E’ questa la magia che Umberto Eco ha fatto e che ripete ancora: Il Nome della Rosa riesce ad avere in sé un concetto di modernità che supera le epoche, pur restando sempre agganciato al freddo di un’Abbazia del 1327. Non c’è bisogno di riadattare per nulla la trama, quando un capolavoro ha quelle caratteristiche che lo rendono senza tempo. Piuttosto, è il mezzo televisivo che ha dovuto adattarsi ed evolversi per poterlo accogliere. Questa è magia.
-Di seguito, il liveblogging della prima puntata del 4 marzo 2019 de Il Nome della Rosa-
Il Nome della Rosa, la trama
La serie tv è ambientata nel 1327. Guglielmo da Baskerville (Turturro), monaco francescano con un passato da inquisitore, viene chiamato per rappresentare l’ordine francescano, sostenuto dal futuro imperatore Ludovico di Baviera, nella Disputa che lo vedrà affrontare la delegazione papale, in un’Abbazia del Nord Italia gestita dall’Abate Abbone (Michael Emerson).
Lungo il suo viaggio, Guglielmo decide di portare con sé il giovane Adso da Melk (Damian Hardung), che sta scappando dalla volontà del padre, il Barone di Neuenberg (Sebastian Koch), di fargli intraprendere la carriera militare per seguire il suo sogno di diventare monaco.
Arrivati all’Abbazia, però, Guglielmo dovrà anche indagare su una serie di omicidi che stanno avvenendo e che stanno colpendo i monaci. Con la sua intelligenza fuori dal comune e la determinazione a trovare sempre una spiegazione logica, Guglielmo si mette alla ricerca del colpevole, rischiando di scoprire alcuni segreti sepolti da tempo.
Le sue indagini, però, si scontreranno con l’arrivo di Bernardo Gui (Rupert Everett) inquisitore che conosce bene il protagonista e che, mandato all’Abbazia da Papa Giovanni XXII (Techéky Karyo), ha l’ordine di fare di tutto pur di far mantenere al Papa il potere temporale e non solo quello spirituale.
Alle vicende di Bernardo e di Gui s’intrecciano anche quelle di Anna (Greta Scarano), figlia di Dolcino (Alessio Boni) monaco che tempo prima si era ribellato agli ordini della Chiesa. La giovane, ora, raggiunge l’Abbazia in cerca di vendetta, chiedendo aiuto a Remigio da Varagine (Fabrizio Bentivoglio), cellario con un passato da nascondere.
Una mega-produzione
Il Nome della Rosa ha avuto un costo di 26 milioni di euro. 300 gli attori impiegati, 3mila le comparse. La serie tv è stata girata quasi interamente a Cinecittà, su un set di tre teatri di posa ed un’area esterna di 4mila metri quadri.

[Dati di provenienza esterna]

(* ===== verification/Prelude.v ===== *)
(** * Secure-Order: a verification of the sequencer

    Secure-Order is a sequencer of encrypted transactions.  Clients submit
    sealed transactions over gRPC; the node commits them to an ordered log,
    collects them in an encrypted mempool, and reveals them in batches of 1000,
    publishing a commitment of each batch to an Ethereum contract.  This library
    models that path, down to the C++ layer that decrypts a batch on several
    threads, and proves what it promises: the revealed order is the committed
    order, nothing is lost or repeated on the way, replicas compute the same
    commitments, commitments bind what they cover, and decryption gives every
    client its message back whatever the threads do.

    ** The program and the files

    Submissions enter through SubmitTx, go to the ordered log, and leave it
    through the sequencer's ingress collector:

    client (Clients) -> Server, Ingress -> TxQueue or RaftLog (OrderedLog) ->
    Pipeline (collector -> Mempool -> batch goroutine -> Commitment) ->
    Settlement -> contract, and Privacy -> Decryption for the reveal

    - [Prelude] (this file): bytes, results, machine integers, little-endian
      encoding, sorted lists, the hint database [go] and the shared tactics.
    - [GoStrings]: the functions of Go's strings, encoding/hex, strconv, fmt and
      net that the program uses, with their round trips.
    - [Sha256]: SHA-256, executable.  Nothing is assumed of it: the binding
      theorems conclude "equal, or these two messages are a collision".
    - [Commitment]: pkg/sequencing/commitment.go and the transaction of queue.go.
    - [GoSlice]: Go slices over a heap of arrays, with append's freedom to
      reallocate as a parameter.
    - [Mempool]: pkg/sequencing/encrypted_mempool.go down to the backing array,
      refined to a list.
    - [TxQueue], [TxQueueInv], [TxQueueProps]: pkg/sequencing/queue.go as a
      transition system, its invariant, and its theorems.
    - [OrderedLog]: pkg/sequencing/log.go, the interface as a type class with
      laws, and TxQueue as an instance; [RaftLog] gives the second one.
    - [Pipeline]: the collector and batch goroutines of cmd/sequencer/main.go,
      against the interface.
    - [ReceptionStore]: pkg/sequencing/reception_store.go.
    - [Server]: internal/rpc/server.go, handlers and proxy cache.
    - [Ingress]: concurrent SubmitTx handlers over the queue and the store.
    - [Settlement]: internal/settlement and contracts/OrderVerifier.sol.
    - [Startup]: peer parsing, backend construction and the join decision of
      main.go, and NewRaftOrderedLog of pkg/sequencing/raft_log.go.
    - [Keys]: the key files of main.go, pkg/privacy and cpp/src/privacy/keygen.cpp.
    - [Lease]: the leader lease goroutine of main.go.
    - [GoJson]: the JSON and base64 of the Raft log's proposals, both ways.
    - [RaftLog], [RaftProps]: pkg/sequencing/raft_log.go at run time, the FSM,
      DrainWait, Close and SubmitWithReceipt; its invariant and its theorems.
    - [CMemory]: the C heap of the privacy layer, the structs of encryption.h,
      malloc, free and typed access, where undefined behaviour is an error.
    - [Tasks]: tasks that interleave on a shared state under a schedule.
    - [Decryption], [DecryptionInv], [DecryptionProps]: encryption.cpp and
      generate_sequencer_keys of keygen.cpp; the invariant of a parallel batch;
      chunks, memory safety, and equality with the single-threaded run.
    - [ThreadPool], [ThreadPoolInv], [ThreadPoolProps]: thread_pool.cpp with its
      mutex and condition variables, its invariant, and its theorems.
    - [BatchDecryptor]: batch_decryptor.cpp on the pool, equal to Decryption.
    - [Privacy], [PrivacyInv], [PrivacyProps]: pkg/privacy/privacy_cgo.go across
      cgo; the memory of its calls; what it returns and what it leaks.
    - [Clients], [ClientProps]: cmd/client and cmd/rpc-loadtest.
    - [Demo], [DemoProps], [LiveDemo], [LiveProps]: cmd/demo and cmd/live-demo,
      composed with the queue and the privacy layer.
    - [GoPath]: filepath.Clean and Join.
    - [Main]: main.go from the flags to the listener, the data directory, and
      the join with the handler it reaches.
    - [Reveal]: the pipeline with the privacy layer in the place of its
      parameters.
    - [Node], [NodeInv], [Shutdown], [ShutdownProps]: the running single-node
      sequencer of main.go, from the first request to the end of main; its
      invariant; the work left and progress of a shutdown; its theorems.
    - [Cluster]: SubmitTx at a Raft leader through to the batches of every
      replica, and what a stopped collector does to the FSM.
    - [PrivacyStub]: pkg/privacy/privacy_stub.go, and the pipeline on it.
    - [CppMempool]: cpp/src/privacy/encrypted_mempool.cpp, refined to a list.
    - [Dex], [DexInv], [DexProps]: contracts/MockDEXEngine.sol, the exchange of
      the simulation; its invariant and what its calls do; its theorems.

    ** How state and operations are modelled

    - Strings and byte slices are lists of bytes.  A uint64 is a [Z] with its
      wrap-around written out ([wrap64]); an instant is its nanoseconds since
      the Unix epoch, and [UnixNano] wraps like Go's.
    - Errors are values of [res] or of an option, one constructor per error the
      source constructs; a panic is a [None] result or the flag [panicked].
    - A goroutine is a program counter, and an [event] names one atomic action
      of one goroutine together with the select branch it takes, so every
      interleaving and every choice of select is a sequence of events.  A call
      whose program counter is at a select need not have parked yet; a default
      branch is therefore possible while such a call is about to send.
    - What other goroutines do while a call waits is an argument of the call
      where the call polls ([DrainWait] of the mempool) and a step of the
      transition system elsewhere.
    - Third-party code is a parameter: the gRPC library (connections and remote
      replies), go-ethereum (dialling, keys, transactions, receipts),
      hashicorp/raft and the operating system (results of each call).  The one
      hypothesis about it, [mined_executed], says that a transaction mined with
      status 1 took effect.  Decryption is a parameter of [Pipeline], and
      [Reveal] says what follows when it is the privacy layer.
    - libsodium is two parameters, sealing a message for a key and opening a box
      with a pair of keys.  The hypotheses about it are that a box is 48 bytes
      longer than its message and, for round trips, that a keypair opens what was
      sealed for it; a sealed box in the clear ([toy_seal]) satisfies both.
    - C memory is a map from pointers to typed blocks with uninitialised cells;
      an access out of bounds, through a dangling or NULL pointer, or of an
      uninitialised cell has no result.  cgo's malloc does not return NULL: it
      ends the program.  What a function leaves allocated stays in the map.
    - A C++ thread runs store by store; a schedule lists whose turn it is.  A
      wait on a condition variable may end without a notification, and notify_one
      picks any sleeper.
    - A node is the pipeline over the queue with its handlers ([ingress_log], an
      instance of the interface), main's program counter, and the goroutines that
      publish commitments.  main's context is context 0, the requests have the
      others.  grpc-go's GracefulStop is the parameter [graceful], with the
      hypothesis that it returns when all handlers have replied; no request
      enters after it was called.  When main has returned nothing runs.
    - A Solidity call returns a new storage or reverts and leaves the old one; its
      arithmetic panics outside 256 bits.
    - A C++ method that holds its mutex throughout is one operation, and a vector
      that was moved from is empty.
    - grpc between a client program and the server, and between a follower and the
      leader, delivers a handler's reply or an error; it is a parameter with that
      hypothesis.  What the log answers to the client's call is not assumed but
      comes from the two logs themselves ([log_answer] of [ClientProps]).
    - Writing a key file can fail at the open, in the write, or in the flush that
      closing the stream does, which save_key_to_file does not look at
      ([save_outcome]); key persistence is proved for starts without that last
      failure, and [keys_lost] shows what happens with it.
    - hashicorp/raft at run time is the list of committed entries, one list for
      all nodes with increasing indices, and the environment's choice of when a
      node applies the next entry, installs a snapshot or answers a proposal.
      JSON documents that no node of this program wrote are decoded by the
      parameter [unmarshal_other].

    ** What is proved

    - Pipeline: replicas agree on commitments; batches are the consecutive
      thousands of the committed sequence; nothing is lost between log and
      publisher; IDs increase; the batch goroutine keeps up.
    - TxQueue: exactly-once FIFO delivery, honest receipts, increasing IDs, first
      come first served, when the admission goroutine can block, shutdown,
      draining after shutdown, release of callers, and success without
      contention.
    - Mempool: the slice program refines a FIFO list and never overwrites a batch
      it handed out; DrainWait refines the abstract drain and returns.
    - Commitment, Settlement: what each commitment binds and does not bind; the
      on-chain value is the digest of the batch; the contract verifies committed
      orders once.
    - Server, Ingress: forwarding is transparent, one connection per address,
      one reception proof for each acknowledged request.
    - RaftLog: nodes that follow the same log reveal the same batches, receipts
      name the committed entry, and Close releases every caller.
    - Node, Cluster: what an acknowledgement promises, on one node and on every
      replica of a cluster, whose replicas have the same batches; how a shutdown
      ends, when it cannot, and what a stopped node has answered, revealed, handed
      on for publication and dropped.
    - CppMempool: it refines a list in arrival order if no removed key returns.
    - Dex: tokens are conserved, a swap does what its preview says, swaps and
      deposits take no value out of the pool, the square root is exact.
    - Startup, Keys, Lease, Main: parsing, configuration, key persistence, when a
      leader steps down, the order of a start, and that a node that joins is a
      voter.
    - Decryption, ThreadPool, BatchDecryptor: the chunks partition the batch, no
      interleaving reaches undefined behaviour, the result is that of one
      thread; wait_all is a barrier, no wake-up is lost, and the pool's steps are
      bounded up to spurious wake-ups.
    - Privacy, Reveal: DecryptBatch returns all messages or exactly the positions
      that fail and frees its memory; sealing and decrypting is the identity; a
      sealed transaction is never logged as undecryptable.
    - Clients, Demo, LiveDemo: an accepted submission is a committed transaction
      and decrypts to its payload; the load test's summary is exact; what the
      demos display is in order and complete.
    - Some theorems record behaviour that differs from what a comment says, or
      that a reader would not expect: colliding commitments, an error after a
      commit, proofs stored out of order, mismatched and lost keys, a node that
      diverges after installing a snapshot, a receipt without a transaction, C
      buffers that DecryptBatch never frees, a shutdown that waits for ever,
      acknowledged transactions that are never revealed, a mempool entry drained
      twice.

    ** Bounds and fuel

    Recursion on fuel: [Sha256] splits a message into blocks and a block into
    words with the length as fuel, of which each round uses at least one, and
    its search for the first primes is evaluated.  In [GoStrings], [trim_start] runs for the
    length of the string, of which each round removes a byte, and [dec_digits]
    for the number of bits, which is at least the number of digits.  Loops
    that can wait for ever are transition systems or take the environment's
    behaviour as a list, at whose end the call is still blocked.  A schedule of
    threads gives each a number of turns; the theorems that a batch returns ask
    for 6n+1 turns of each thread for n items (six steps an item and one to
    finish), those on the load test for 3r+3 turns of each client for r requests.
    [Dex] gives the square root 260 rounds: each halves the distance to the root,
    which is below 2^256.
    The theorems on IDs assume that fewer than 2^64 were assigned, the range of the counter.

    ** Not modelled

    The Raft protocol itself (hashicorp/raft), the algorithms of libsodium,
    generated protobuf code and Register, which calls it, the process-wide
    shutdown in Raft mode (only its effect on the log, in [Cluster]), what the
    programs print (other than the lines of a start and the rows of the demos),
    throughput figures, scripts and deployment files.

    ** Plan

    The components are modelled.  What could still be added is a node of a
    cluster from the signal to the end of main, as [Node] has it for a single
    node. *)

From Stdlib Require Export ZArith Lia Sorted.
From Stdlib Require Export Strings.Byte.
From stdpp Require Export base option list gmap strings sorting.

La produzione ha tenuto conto dei suggerimenti forniti da Eco in fase di preparazione (si era raccomandato di non far fare cose brutte ai dolciniani). Lo scrittore è stato fonte di ispirazione anche nella scenografia della Biblioteca, uno dei luoghi chiave della serie, per cui sono stati usati alcuni disegni dell’autore.
Battiato ha definito la Biblioteca il quarto protagonista della serie: “un luogo-simbolo”, ha detto, “dove è contenuta e catalogata tutta la conoscenza umana, dove certe ‘informazioni’ vengono nascoste, dove si aggirano i pazzi. È una metafora visionaria di Internet che prende fuoco”.
“Una summa di storia, letteratura e filosofia”
Una vera e propria impresa, come l’ha definita il regista, a cui è toccato il compito di rendere accattivante per il pubblico televisivo di oggi un libro ricco di informazioni e tematiche. “Esperienza straordinaria quella di tradurre in immagini, in 8 episodi e nella maniera più fedele possibile, le 500 pagine di un grande libro che è molto più di un romanzo?”, ha spiegato Battiato. “E’ una summa di storia, letteratura e filosofia. È un richiamo potente che Eco fa, dalle mura di un’abbazia medievale in cima a una montagna incantata, agli uomini di oggi”.
Il Nome della Rosa, streaming
E’ possibile vedere Il Nome della Rosa in streaming sul sito ufficiale della Rai, mentre da domani sarà possibile vederlo in Guida Tv/Replay.